Je hochai la tête, et, après un dernier regard à Randy, je suivis le vampire mi loup-garou à l’extérieur.
***
- Fadlan et Pol -
Randy se leva pour se diriger à pas lents vers la porte. Il s’adossa au chambranle, un sourire énigmatique sur les lèvres.
Derrière lui apparut un homme aux longs cheveux couleur de sang.
— Eh bien, eh bien… Mon cher Fadlan, tu es vraiment doué pour aider notre amie sans influer sur son libre arbitre.
À la place de Randy se tenait le tigre-garou qui ôta le bonnet en libérant ses cheveux neige striés de mèches de couleur crème.
— Oh, le soleil va se lever… adieu force de la nuit, bonjour pouvoir de l’astre… chantonna l’homme aux yeux rubis avant de se dématérialiser.
Fadlan le suivit sans cesser de fixer Anae et Keir qui dévalaient la pente.
***
- Anae -
Liam savait que je l’avais trahi.
Cette pensée ne me quittait pas, elle tournait encore et encore dans mon esprit. Une main glacée me serrait le cœur, elle l’étreignait si fort que je ne le sentais pratiquement plus battre dans ma poitrine. C’est une morte vivante qui traînait derrière Keir.
Le vampire-loup-garou stoppa sa marche, puis il me fit signe de me taire en posant son index sur sa bouche.

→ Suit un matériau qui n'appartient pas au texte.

(** The block grows as the line is read, and keeps what it holds. *)
Lemma stdin_loop_line line rest pre tail count length :
  heap_never_fails -> Forall line_char line ->
  count = zlen pre -> length = zlen (pre ++ tail) -> 0 < length ->
  exists tail', stdin_loop count length (pre ++ tail) (line ++ 10 :: rest) =
    Ok (0, pre ++ line ++ 10 :: tail', count + zlen line + 1, false, rest).
Proof.
  intros Hh Hl. revert pre tail count length.
  assert (forall pre tail count length input, count = zlen pre -> length = zlen (pre ++ tail) -> 0 < length ->
    exists x tail' length', length' = zlen (pre ++ x :: tail') /\ 0 < length' /\
      forall c, stdin_loop count length (pre ++ tail) (c :: input) =
        val ← wr (pre ++ x :: tail') count [newline_of c];
        if newline_of c =? 10 then mret (0, val, count + 1, false, input)
        else stdin_loop (count + 1) length' val input) as Hstep.
  { intros pre tail count length input -> -> Hpos. cbn [stdin_loop]. rewrite Hh, andb_false_r.
    destruct tail as [|x tail].
    - rewrite app_nil_r in *. rewrite Z.eqb_refl. rewrite rd_ok by lia. rewrite drop_0.
      rewrite take_ge by (unfold zlen; lia). cbn [obind].
      rewrite wr_ok by (rewrite ?zlen_malloc_block; lia).
      change (Z.to_nat 0) with 0%nat. rewrite take_0, Nat.add_0_l. cbn [app].
      set (b := malloc_block _ _). assert (zlen (drop (List.length pre) b) = zlen pre) as Hb.
      { rewrite zlen_drop. unfold b. rewrite zlen_malloc_block by lia. unfold zlen in *. lia. }
      destruct (drop (List.length pre) b) as [|x tail]; [rewrite zlen_nil in Hb; lia|].
      exists x, tail, (zlen pre * 2). rewrite zlen_app, Hb. split_and!; [lia|lia|done].
    - rewrite zlen_app, zlen_cons in *. pose proof (zlen_nonneg tail). pose proof (zlen_nonneg pre).
      rewrite (proj2 (Z.eqb_neq _ _)) by lia. cbn [mret outcome_ret].
      exists x, tail, (zlen pre + (1 + zlen tail)). rewrite zlen_app, zlen_cons. split_and!; [lia|lia|done]. }
  induction Hl as [|c line Hc Hl IH]; intros pre tail count length Hcount Hlen Hpos.
  - destruct (Hstep pre tail count length rest Hcount Hlen Hpos) as (x & tail' & l' & _ & _ & Hs).
    exists tail'. cbn [app]. rewrite Hs, Hcount, wr_next, bind_Ok. change (newline_of 10) with 10.
    change (zlen (@nil Z)) with 0. cbn [Z.eqb Pos.eqb]. do 2 f_equal. repeat f_equal. lia.
  - destruct (Hstep pre tail count length (line ++ 10 :: rest) Hcount Hlen Hpos)
      as (x & tail1 & l1 & Hl1 & Hp1 & Hs).
    cbn [app]. rewrite Hs, newline_of_char, Hcount, wr_next, bind_Ok by done.
    destruct Hc as (_ & Hc & _). rewrite (proj2 (Z.eqb_neq _ _) Hc).
    replace (pre ++ c :: tail1) with ((pre ++ [c]) ++ tail1) by (by rewrite <- app_assoc).
    destruct (IH (pre ++ [c]) tail1 (zlen pre + 1) l1) as (tail2 & Heq);
      [by rewrite zlen_app|rewrite Hl1, !zlen_app, zlen_cons; change (zlen [c]) with 1; lia|done|].
    exists tail2. rewrite Heq, <- app_assoc. cbn [app].
    by replace (zlen pre + 1 + zlen line + 1) with (zlen pre + zlen (c :: line) + 1)
      by (rewrite zlen_cons; lia).
Qed.

Lemma string_loop_line line rest pre tail count len room :
  Forall line_char line -> count = zlen pre -> len = count + Z.of_nat (S room) ->
  (S room <= length tail)%nat ->
  let taken := take (S room) (line ++ [10]) in
  string_loop count len (pre ++ tail) (line ++ 10 :: rest) =
  Ok (pre ++ taken ++ drop (length taken) tail, count + zlen taken, false,
      drop (S room) (line ++ [10]) ++ rest).
Proof.
  intros Hl. revert pre tail count room.
  induction Hl as [|c line Hc Hl IH]; intros pre tail count room Hcount Hlen Hroom;
    (destruct tail as [|x tail]; [cbn in Hroom; lia|]); cbn [app string_loop take drop length];
    rewrite Hcount, ?newline_of_char, wr_next, bind_Ok by done.
  - change (newline_of 10) with 10. cbn [Z.eqb Pos.eqb orb]. rewrite take_nil, drop_nil.
    cbn [app length drop]. by rewrite drop_0.
  - destruct Hc as (_ & Hc & _). rewrite (proj2 (Z.eqb_neq _ _) Hc). cbn [orb].
    destruct room as [|room].
    + replace (zlen pre + 1 <? len) with false by lia. cbn [negb take drop app length].
      rewrite ?drop_0, <- ?app_assoc. done.
    + replace (zlen pre + 1 <? len) with true by lia. cbn [negb].
      replace (pre ++ c :: tail) with ((pre ++ [c]) ++ tail) by (by rewrite <- app_assoc).
      rewrite (IH (pre ++ [c]) tail (zlen pre + 1) room);
        [|by rewrite zlen_app|lia|cbn in Hroom; lia].
      rewrite <- app_assoc. cbn [app length drop]. rewrite zlen_cons. do 4 f_equal. lia.
Qed.

Lemma take_S_snoc (l : list Z) a n : exists y, take (S n) (l ++ [a]) = take n l ++ [y].
Proof.
  destruct (decide (n < length l)%nat) as [Hn|Hn].
  - destruct (lookup_lt_is_Some_2 l n Hn) as [y Hy]. exists y.
    rewrite take_app_le by lia. by apply take_S_r.
  - exists a. rewrite !take_ge by (rewrite ?length_app; cbn; lia). done.
Qed.

(** The terminal works; with echo it is not touched. *)
Definition echo_works (echo : bool) (t : terminal) : Prop :=
  echo = true \/ tcgetattr_rc t = 0 /\ tcsetattr_rc t = 0.

Lemma echo_restored t : tcgetattr_rc t = 0 -> tcsetattr_rc t = 0 ->
  exists t', disable_echo t = (0, Some (lflag t), t') /\ enable_echo (lflag t) t' = (0, t).
Proof.
  intros Hg Hs. unfold disable_echo, enable_echo, set_lflag. rewrite Hg, Hs. cbn [negb Z.eqb].
  eexists. split; [reflexivity|]. destruct t. cbn in *. by subst.
Qed.

(** What [get_string] makes of a line: the characters that fit, terminated. *)
Lemma get_string_ok val len echo t line rest :
  0 < len <= zlen val -> Forall line_char line -> echo_works echo t ->
  let text := take (Z.to_nat (len - 1)) line in
  get_string val len echo t (line ++ 10 :: rest) =
  Ok (0, text ++ 0 :: drop (S (length text)) val, t, drop (Z.to_nat len) (line ++ [10]) ++ rest).
Proof.
  intros Hlen Hl He text.
  pose proof (string_loop_line line rest [] val 0 len (Z.to_nat (len - 1)) Hl eq_refl ltac:(lia)
    ltac:(unfold zlen in *; lia)) as Hs. cbn zeta in Hs.
  destruct (take_S_snoc line 10 (Z.to_nat (len - 1))) as (y & Hy).
  rewrite Hy in Hs. fold text in Hs. replace (S (Z.to_nat (len - 1))) with (Z.to_nat len) in Hs by lia.
  rewrite length_app, zlen_app in Hs. change (zlen [y]) with 1 in Hs. cbn [length] in Hs.
  rewrite Nat.add_1_r in Hs.
  assert (0 + (zlen text + 1) <= len) as Hle by (unfold text; rewrite zlen_take; lia).
  cbn [app] in Hs. rewrite <- app_assoc in Hs. cbn [app] in Hs.
  assert (forall rc t',
    (val ← wr (text ++ y :: drop (S (length text)) val) (0 + (zlen text + 1) - 1) [0];
     mret (rc, val, t', drop (Z.to_nat len) (line ++ [10]) ++ rest)) =
    Ok (rc : Z, text ++ 0 :: drop (S (length text)) val, t' : terminal,
        drop (Z.to_nat len) (line ++ [10]) ++ rest)) as Hw.
  { intros rc t'. replace (0 + (zlen text + 1) - 1) with (zlen text) by lia.
    by rewrite wr_next, bind_Ok. }
  unfold get_string. destruct echo.
  - cbn [Z.eqb negb]. rewrite Hs, bind_Ok, andb_false_r.
    replace (len <? 0 + (zlen text + 1)) with false by lia. apply Hw.
  - destruct He as [|[Hg Hset]]; [done|]. destruct (echo_restored t Hg Hset) as (t' & -> & He).
    cbn [Z.eqb negb]. rewrite Hs, bind_Ok, He, andb_false_r.
    replace (len <? 0 + (zlen text + 1)) with false by lia. apply Hw.
Qed.
End Lines.

(** ** Properties *)

(** A line typed at a prompt is read whole, whatever its length: the block
    grows without a write outside it, ends with a terminator, and the input after
    the line is left.  The terminal is as it was. *)
Theorem get_string_stdin_line `{Heap} echo t line rest :
  heap_never_fails -> Forall line_char line -> echo_works echo t ->
  exists b, get_string_stdin echo t (line ++ 10 :: rest) = Ok (0, Block b, t, rest) /\
    cstr_of b = Ok line.
Proof.
  intros Hh Hl He. unfold get_string_stdin. rewrite Hh. cbn [negb].
  destruct (malloc_block heap_junk DEFAULT_STRING_LENGTH) as [|x b] eqn:Hb; [done|].
  assert (zlen (x :: b) = 16) as Hlen by (rewrite <- Hb; by rewrite zlen_malloc_block).
  rewrite (wr_next [] b x 0 : wr (x :: b) 0 [0] = _), bind_Ok. cbn [app].
  destruct (stdin_loop_line line rest [] (0 :: b) 0 DEFAULT_STRING_LENGTH Hh Hl eq_refl)
    as (tail & Hs); [rewrite zlen_cons in *; cbn [app]; rewrite zlen_cons; unfold DEFAULT_STRING_LENGTH; lia|done|].
  cbn [app] in Hs. exists (line ++ 0 :: tail).
  assert (wr (line ++ 10 :: tail) (0 + zlen line + 1 - 1) [0] = Ok (line ++ 0 :: tail)) as Hw.
  { replace (0 + zlen line + 1 - 1) with (zlen line) by lia. apply wr_next. }
  split; [|apply cstr_of_app; by apply line_char_nonzero]. destruct echo.
  - cbn [Z.eqb negb]. rewrite Hs, bind_Ok. cbn [Z.eqb negb]. rewrite Hw, bind_Ok.
    by rewrite andb_false_r.
  - destruct He as [|[Hg Hset]]; [done|]. destruct (echo_restored t Hg Hset) as (t' & -> & Ht').
    cbn [Z.eqb negb]. rewrite Hs, bind_Ok. cbn [Z.eqb negb]. rewrite Hw, bind_Ok, Ht'.
    by rewrite andb_false_r.
Qed.

Lemma get_string_stdin_line_witness :
  exists b, @get_string_stdin plenty false (Terminal 8 0 0) (lit "a passphrase of more than sixteen characters" ++ 10 :: lit "yes") =
    Ok (0, Block b, Terminal 8 0 0, lit "yes") /\
    cstr_of b = Ok (lit "a passphrase of more than sixteen characters").
Proof.
  apply (@get_string_stdin_line plenty false (Terminal 8 0 0)); [done| |by right].
  apply (bool_decide_unpack (Forall (fun c => c <> 0 /\ c <> 10 /\ c <> 13) _)). vm_compute. exact I.
Defined.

Son odeur me parvint également.
Contrairement à mon ami, je la reconnus sans peine.
C’était Luc.
Mes yeux fouillèrent désespérément la forêt.
Je tentai d’aiguiser au maximum mon ouïe pour déterminer l’endroit d’où allait débouler le Thérianthrope.
Je le perçus.
Dans mon dos.
C’est avec une lenteur empreinte d’appréhension que je me tournai vers lui.
Il avait sa forme humaine, ses cheveux blonds étaient échevelés, son visage ravagé par l’inquiétude. Son évidente fatigue me confirmait qu’il n’avait pas dû dormir de la nuit.
Les secondes durant lesquelles nous nous observâmes me parurent interminables.
— Anae… murmura le Thérianthrope.
Alors qu’il allait courir à ma rencontre, une boule de fourrure noire surgie de nulle part alla le plaquer à terre dans un rugissement de dément.